(DATA PROVIDED begins)
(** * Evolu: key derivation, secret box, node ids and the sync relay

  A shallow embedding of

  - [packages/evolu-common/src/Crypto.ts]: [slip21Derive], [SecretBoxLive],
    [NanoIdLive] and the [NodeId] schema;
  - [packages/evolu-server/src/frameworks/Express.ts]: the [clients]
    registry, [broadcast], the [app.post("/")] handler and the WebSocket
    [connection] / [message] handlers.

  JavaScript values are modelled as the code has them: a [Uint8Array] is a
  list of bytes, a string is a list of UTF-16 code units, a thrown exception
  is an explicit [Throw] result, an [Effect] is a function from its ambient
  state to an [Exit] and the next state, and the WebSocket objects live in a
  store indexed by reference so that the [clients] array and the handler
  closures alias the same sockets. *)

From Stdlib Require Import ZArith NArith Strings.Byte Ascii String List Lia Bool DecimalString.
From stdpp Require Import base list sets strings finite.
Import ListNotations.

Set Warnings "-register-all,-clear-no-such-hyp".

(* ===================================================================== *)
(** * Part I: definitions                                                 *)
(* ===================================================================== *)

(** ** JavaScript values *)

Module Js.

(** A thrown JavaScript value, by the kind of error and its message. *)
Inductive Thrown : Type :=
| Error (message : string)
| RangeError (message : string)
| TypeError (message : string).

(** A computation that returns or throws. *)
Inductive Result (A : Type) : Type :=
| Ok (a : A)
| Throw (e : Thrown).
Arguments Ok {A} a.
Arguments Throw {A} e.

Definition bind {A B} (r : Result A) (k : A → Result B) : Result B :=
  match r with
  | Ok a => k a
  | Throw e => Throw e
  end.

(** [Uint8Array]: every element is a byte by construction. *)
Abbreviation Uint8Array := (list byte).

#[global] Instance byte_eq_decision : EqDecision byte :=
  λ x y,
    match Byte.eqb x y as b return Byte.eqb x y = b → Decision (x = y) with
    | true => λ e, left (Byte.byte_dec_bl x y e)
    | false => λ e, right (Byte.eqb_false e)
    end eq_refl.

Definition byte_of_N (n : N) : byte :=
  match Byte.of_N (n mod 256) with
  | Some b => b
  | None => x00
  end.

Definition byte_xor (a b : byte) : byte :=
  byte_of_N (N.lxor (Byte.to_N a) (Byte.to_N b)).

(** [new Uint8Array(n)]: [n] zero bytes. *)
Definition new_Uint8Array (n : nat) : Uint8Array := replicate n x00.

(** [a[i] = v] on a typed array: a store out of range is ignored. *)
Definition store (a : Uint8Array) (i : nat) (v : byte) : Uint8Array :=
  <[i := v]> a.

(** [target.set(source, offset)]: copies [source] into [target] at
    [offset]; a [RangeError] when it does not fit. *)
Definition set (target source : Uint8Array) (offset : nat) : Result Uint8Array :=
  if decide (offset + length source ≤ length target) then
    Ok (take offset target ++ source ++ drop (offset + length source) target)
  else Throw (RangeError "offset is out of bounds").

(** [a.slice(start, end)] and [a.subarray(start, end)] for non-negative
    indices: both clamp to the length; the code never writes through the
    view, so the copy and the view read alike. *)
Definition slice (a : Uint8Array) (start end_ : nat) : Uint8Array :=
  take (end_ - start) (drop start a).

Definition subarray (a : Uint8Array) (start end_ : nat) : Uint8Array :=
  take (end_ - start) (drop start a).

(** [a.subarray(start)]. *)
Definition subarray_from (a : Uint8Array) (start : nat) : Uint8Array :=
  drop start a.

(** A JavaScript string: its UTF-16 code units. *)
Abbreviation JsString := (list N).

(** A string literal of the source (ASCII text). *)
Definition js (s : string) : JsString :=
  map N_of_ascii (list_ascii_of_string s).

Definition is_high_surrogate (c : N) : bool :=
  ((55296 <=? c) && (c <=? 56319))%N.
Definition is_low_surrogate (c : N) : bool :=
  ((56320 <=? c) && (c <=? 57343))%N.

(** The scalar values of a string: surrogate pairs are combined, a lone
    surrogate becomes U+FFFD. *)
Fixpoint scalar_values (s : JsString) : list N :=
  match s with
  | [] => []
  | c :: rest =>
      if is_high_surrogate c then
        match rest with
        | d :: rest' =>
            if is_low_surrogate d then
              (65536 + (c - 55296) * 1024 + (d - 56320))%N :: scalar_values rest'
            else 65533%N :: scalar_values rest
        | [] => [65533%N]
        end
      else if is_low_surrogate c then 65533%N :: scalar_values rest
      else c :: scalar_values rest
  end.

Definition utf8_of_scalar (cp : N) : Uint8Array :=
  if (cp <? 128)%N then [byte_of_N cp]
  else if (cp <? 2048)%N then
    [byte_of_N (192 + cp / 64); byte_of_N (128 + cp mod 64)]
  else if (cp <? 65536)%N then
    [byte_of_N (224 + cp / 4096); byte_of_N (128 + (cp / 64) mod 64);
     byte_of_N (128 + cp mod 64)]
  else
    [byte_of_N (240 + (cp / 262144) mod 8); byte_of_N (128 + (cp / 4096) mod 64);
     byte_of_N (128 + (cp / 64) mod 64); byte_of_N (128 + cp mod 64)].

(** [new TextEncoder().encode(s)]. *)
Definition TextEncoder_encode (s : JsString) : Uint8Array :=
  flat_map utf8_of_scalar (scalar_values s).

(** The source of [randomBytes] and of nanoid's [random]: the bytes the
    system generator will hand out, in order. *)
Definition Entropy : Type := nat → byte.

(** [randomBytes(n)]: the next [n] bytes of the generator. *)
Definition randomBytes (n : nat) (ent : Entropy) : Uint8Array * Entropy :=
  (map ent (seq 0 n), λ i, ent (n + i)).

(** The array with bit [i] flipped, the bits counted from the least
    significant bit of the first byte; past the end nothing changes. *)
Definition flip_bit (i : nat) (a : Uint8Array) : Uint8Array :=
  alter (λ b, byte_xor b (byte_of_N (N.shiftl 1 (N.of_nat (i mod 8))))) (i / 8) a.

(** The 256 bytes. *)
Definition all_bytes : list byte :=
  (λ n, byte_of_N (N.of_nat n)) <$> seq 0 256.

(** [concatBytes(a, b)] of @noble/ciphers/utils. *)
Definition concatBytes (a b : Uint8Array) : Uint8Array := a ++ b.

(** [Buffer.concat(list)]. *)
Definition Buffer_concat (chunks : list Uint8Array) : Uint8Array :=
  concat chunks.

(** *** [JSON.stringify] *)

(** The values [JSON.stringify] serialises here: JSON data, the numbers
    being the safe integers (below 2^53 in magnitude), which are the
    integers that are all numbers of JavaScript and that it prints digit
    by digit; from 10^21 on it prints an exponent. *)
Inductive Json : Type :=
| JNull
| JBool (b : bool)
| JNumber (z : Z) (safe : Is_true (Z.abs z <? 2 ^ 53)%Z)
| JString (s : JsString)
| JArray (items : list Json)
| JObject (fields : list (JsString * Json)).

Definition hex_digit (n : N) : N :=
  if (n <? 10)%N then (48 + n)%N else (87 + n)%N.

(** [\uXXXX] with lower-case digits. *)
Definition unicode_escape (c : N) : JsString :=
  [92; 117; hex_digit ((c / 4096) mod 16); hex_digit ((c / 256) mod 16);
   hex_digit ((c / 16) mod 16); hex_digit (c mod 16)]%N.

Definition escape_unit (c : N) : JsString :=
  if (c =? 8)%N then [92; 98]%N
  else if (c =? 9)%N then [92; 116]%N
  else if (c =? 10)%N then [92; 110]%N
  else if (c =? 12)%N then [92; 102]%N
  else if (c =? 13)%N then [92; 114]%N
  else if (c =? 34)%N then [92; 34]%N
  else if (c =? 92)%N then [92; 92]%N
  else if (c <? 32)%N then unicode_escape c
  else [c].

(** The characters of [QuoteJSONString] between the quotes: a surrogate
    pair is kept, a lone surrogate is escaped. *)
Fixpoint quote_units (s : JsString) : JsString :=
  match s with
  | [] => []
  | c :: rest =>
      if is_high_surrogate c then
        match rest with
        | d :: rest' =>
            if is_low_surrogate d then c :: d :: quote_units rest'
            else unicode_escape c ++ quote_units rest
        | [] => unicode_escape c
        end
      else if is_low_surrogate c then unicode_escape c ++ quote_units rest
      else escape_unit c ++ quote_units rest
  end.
(DATA PROVIDED ends)
TASK DIRECTIONS:
When you reach the line with "Definition utf8_of_scalar (cp" in the records above, start writing out lines exactly, and stop once the line with "if (n <? 10)%N" has been written; include nothing else.

RESULT OF THIS TASK:
Definition utf8_of_scalar (cp : N) : Uint8Array :=
  if (cp <? 128)%N then [byte_of_N cp]
  else if (cp <? 2048)%N then
    [byte_of_N (192 + cp / 64); byte_of_N (128 + cp mod 64)]
  else if (cp <? 65536)%N then
    [byte_of_N (224 + cp / 4096); byte_of_N (128 + (cp / 64) mod 64);
     byte_of_N (128 + cp mod 64)]
  else
    [byte_of_N (240 + (cp / 262144) mod 8); byte_of_N (128 + (cp / 4096) mod 64);
     byte_of_N (128 + (cp / 64) mod 64); byte_of_N (128 + cp mod 64)].

(** [new TextEncoder().encode(s)]. *)
Definition TextEncoder_encode (s : JsString) : Uint8Array :=
  flat_map utf8_of_scalar (scalar_values s).

(** The source of [randomBytes] and of nanoid's [random]: the bytes the
    system generator will hand out, in order. *)
Definition Entropy : Type := nat → byte.

(** [randomBytes(n)]: the next [n] bytes of the generator. *)
Definition randomBytes (n : nat) (ent : Entropy) : Uint8Array * Entropy :=
  (map ent (seq 0 n), λ i, ent (n + i)).

(** The array with bit [i] flipped, the bits counted from the least
    significant bit of the first byte; past the end nothing changes. *)
Definition flip_bit (i : nat) (a : Uint8Array) : Uint8Array :=
  alter (λ b, byte_xor b (byte_of_N (N.shiftl 1 (N.of_nat (i mod 8))))) (i / 8) a.

(** The 256 bytes. *)
Definition all_bytes : list byte :=
  (λ n, byte_of_N (N.of_nat n)) <$> seq 0 256.

(** [concatBytes(a, b)] of @noble/ciphers/utils. *)
Definition concatBytes (a b : Uint8Array) : Uint8Array := a ++ b.

(** [Buffer.concat(list)]. *)
Definition Buffer_concat (chunks : list Uint8Array) : Uint8Array :=
  concat chunks.

(** *** [JSON.stringify] *)

(** The values [JSON.stringify] serialises here: JSON data, the numbers
    being the safe integers (below 2^53 in magnitude), which are the
    integers that are all numbers of JavaScript and that it prints digit
    by digit; from 10^21 on it prints an exponent. *)
Inductive Json : Type :=
| JNull
| JBool (b : bool)
| JNumber (z : Z) (safe : Is_true (Z.abs z <? 2 ^ 53)%Z)
| JString (s : JsString)
| JArray (items : list Json)
| JObject (fields : list (JsString * Json)).

Definition hex_digit (n : N) : N :=
  if (n <? 10)%N then (48 + n)%N else (87 + n)%N.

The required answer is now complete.